源氏が病気になったので、祈祷を受けるために北山へ赴き、その景色に感嘆している場面です。
「絵と見紛うほどの景色だ。このようなところに住む人は、この情景を心ゆくまで堪能し尽くすのだろうな」と源氏がおっしゃると、「それほどの景色でもございません、ほかの国などにある海や山の景色を御覧になりましたら、どんなにか御絵がご上達なさることでしょう」
(絵にいとよくも似たるかな。かかるところに住む人、心に思ひ残すことはあらじかしとのたまへば、これはいと浅くはべり、他の国などにはべる海山のありさまなどを御覧ぜさせてはべらば、いかに御絵いみじうまさらせたまはむ)
『源氏物語「若紫」』
この「若紫」巻で語られた通り、光源氏は名所と言われる須磨の浦の景色を見ることになります。
憂き目にあった光源氏は悲しい気持ちで須磨の絵を描き、その絵が「絵合」巻で皆に見せられるというわけです。
こうした念入りな伏線が折り重ねられていく点は、『源氏物語』最大の魅力といっても良いでしょう。
関連記事:『源氏物語』「若紫」巻〜藤壺と若紫の関係性から光源氏と葵上の不和まで〜
光源氏出家の思い
弘徽殿女御と梅壺女御の絵合せ合戦は、光源氏の須磨の絵によって決着を見せます。
光源氏は自分の人生が身に余るほど幸福なのを感じて、そろそろ出家しようかなと考えます。
というのも、若くして出世した人の命は例によって短いので、出家して生きながらえようというのです。
昔の例を見聞きしても、若くして大出世した人が長生きしたためしがない。自分の人生はすでに身に余る栄光に包まれている。一時須磨で憂き目にあったので、その辛苦があったために今まで生きながらえているのだ。今後の栄華はきっと私の命を短くするだろう。静かに出家して後世のために勤め、少しでも長く生きたいものだ。

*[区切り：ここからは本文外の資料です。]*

Lemma update_at_ok (s s' : UnorderedSession T (Value * Value) Z) x t r :
  Session_wf s → session_update_at s x t r = Ret s' → Session_wf s' ∧ s_time s' = s_time s.
Proof.
  intros Hwf Hs. split; [by apply (session_step_wf s (OpUpdateAt x t r))|].
  revert Hs. unfold session_update_at. destruct (less_equal _ _); simpl; [|done].
  intros [= <-]. apply (push_update_time s (x, t, r)).
Qed.

Lemma transact_ok d tx d' r :
  Sessions_ok d → Domain_transact d tx = Ret (d', r) → Sessions_ok d' ∧ now_at d' = now_at d.
Proof.
  revert d; induction tx as [|x tx IH]; simpl; intros d Hok Ht; [by outcome_inv|].
  destruct (input_sessions d !! d_a x) as [h|] eqn:Hh; [|by outcome_inv].
  apply obind_Ret in Ht as (h' & Hh' & Ht). destruct (Hok _ _ Hh) as [Hwf Htime].
  apply IH in Ht; [done|].
  assert (Session_wf h' ∧ s_time h' = s_time h) as [Hwf' Ht'].
  { destruct (d_t x) as [t|]; [outcome_inv; by eapply update_at_ok|].
    apply Ret_inj in Hh' as <-.
    split; [apply push_update_wf; [done|apply less_equal_refl]|].
    apply (push_update_time h (d_e x, d_v x, s_cap h, d_diff x)). }
  intros a s. simpl. rewrite lookup_insert_Some. intros [[<- <-]|[_ Ha]]; [|exact (Hok _ _ Ha)].
  by rewrite Ht'.
Qed.

Lemma domain_step_sessions d d' :
  Sessions_ok d → domain_step d d' →
  Sessions_ok d' ∧ less_equal (now_at d) (now_at d') = true.
Proof.
  intros Hok Hs.
  assert (∀ d1 f d2 r, Sessions_ok d1 → Domain_advance_traces d1 f = Ret (d2, r) →
    Sessions_ok d2 ∧ now_at d2 = now_at d1) as Htr.
  { intros d1 f d2 r Hok1 (Hs1 & Hn & _)%advance_traces_frame. split; [|done].
    intros a s. rewrite Hs1, Hn. exact (Hok1 a s). }
  destruct Hs as [d tx d' r Ht|d name d' r sent Ht|d d' r Ht|d t d' r Ht|d f d' r Ht|
    d f|d r|d h]; try (split; [exact Hok|apply less_equal_refl]).
  - apply transact_ok in Ht as [Hok' ->]; eauto using less_equal_refl.
  - unfold Domain_close_input in Ht. destruct (input_sessions d !! name); outcome_inv;
      (split; [|apply less_equal_refl]); [|done].
    intros a s. simpl. rewrite lookup_delete_Some. intros [_ Ha]. exact (Hok _ _ Ha).
  - apply advance_cases in Ht as [[f Ht]|[[t Ht]|(t & d1 & f & Ht & Ht')]].
    + destruct (Htr _ _ _ _ Hok Ht) as [? ->]. eauto using less_equal_refl.
    + eauto using advance_epoch_ok.
    + destruct (advance_epoch_ok _ _ _ _ Hok Ht) as [Hok1 Hle].
      destruct (Htr _ _ _ _ Hok1 Ht') as [? ->]. eauto.
  - eauto using advance_epoch_ok.
  - destruct (Htr _ _ _ _ Hok Ht) as [? ->]. eauto using less_equal_refl.
Qed.

(** (time never rewinds).  From a domain whose sessions are well formed and
    not ahead of its epoch, every sequence of operations keeps them so and
    never moves the epoch backwards. *)
Theorem domain_time_monotone d d' :
  Sessions_ok d → rtc domain_step d d' →
  Sessions_ok d' ∧ less_equal (now_at d) (now_at d') = true.
Proof.
  intros Hok Hs. induction Hs as [d|d d1 d' Hstep _ IH]; [eauto using less_equal_refl|].
  destruct (domain_step_sessions _ _ Hok Hstep) as [Hok1 Hle].
  destruct (IH Hok1) as [? Hle']. eauto using less_equal_trans.
Qed.

(** (advancing the epoch).  Under the same invariant [advance_epoch] never
    panics: it refuses, without changing anything, exactly the times that the
    current epoch does not precede; otherwise the new epoch is the requested
    time and, if time moved, every session was flushed (its buffer handed to
    timely under its old capability) and is at the new epoch. *)
Theorem advance_epoch_spec d next :
  Sessions_ok d →
  (less_equal (now_at d) next = false ∧
   Domain_advance_epoch d next = Ret (d, Err rewind_error)) ∨
  (less_equal (now_at d) next = true ∧
   ∃ d', Domain_advance_epoch d next = Ret (d', Ok tt) ∧ now_at d' = next ∧ Sessions_ok d' ∧
     (now_at d ≠ next → ∀ a s, input_sessions d !! a = Some s →
       input_sessions d' !! a =
       Some (mkSession next next [] (s_capacity s)
               (give_iterator (s_handle s) (s_cap s) (s_buffer s))))).
Proof.
  intros Hok. destruct (less_equal (now_at d) next) eqn:Hle; [right|left].
  - split; [done|]. destruct (decide (now_at d = next)) as [Heq|Hne].
    + exists d. unfold Domain_advance_epoch. rewrite Hle, bool_decide_true by done. done.
    + eexists. split; [by apply advance_epoch_total|]. split; [done|]. split.
      * eapply advance_epoch_ok; [exact Hok|]. by apply advance_epoch_total.
      * intros _ a s Ha. simpl. by rewrite map_lookup_imap, Ha.
  - unfold Domain_advance_epoch. by rewrite Hle.
Qed.
End domain_theorems.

(昔の例を見聞くにも、齢足らで官位高くのぼり世に抜ける人の、長くえ保たぬわざなりけり。この御世には身のほどおぼえすぎにたり。中ごろなきになりて沈みたりし愁へにかはりて、今までもながらふるなり。今より後のさかえはなほ命後ろめたし。静かに籠もりゐて後の世のことをつとめ、かつは齢をも延べん。)
『源氏物語「絵合」』
自身の状況を覚めた目で見て、いつでも平静を保っている点に、光源氏のスーパーマンらしさが垣間見られる場面です。
この出家願望はどういう結末を迎えるのでしょうか。次回は第18帖「松風」です。
『源氏物語』「絵合」の主な登場人物
光源氏
斎宮を入内させるも、彼女に思いを寄せている朱雀院に後ろめたい。
絵合せの行事には彼の須磨の絵をもって勝利へと導く。
梅壺(斎宮)
六条御息所の遺女である斎宮が入内し、梅壺女御となる。
絵が上手くおっとりとした性格の彼女は、次第に冷泉帝の心を動かしていく。
冷泉帝
藤壺と桐壺帝との子(本当は光源氏との子)である冷泉帝 。
弘徽殿女御と仲睦まじかったが、絵が好きなため斎宮にも心惹かれていく。
頭中将(権中納言)
入内させた娘が帝の寵愛を受けていたが、斎宮の登場によってその地位が危うくなる。
娘の立場を確かなものにしようと、帝の気を引くため絵の蒐集に勤しむ。
朱雀院
斎宮に想いを寄せているが、彼女は冷泉帝の後宮に入ってしまう。
諦めきれない朱雀院は斎宮に絵を贈る。
帥宮
光源氏の異母弟。趣味が豊かで風雅な人物。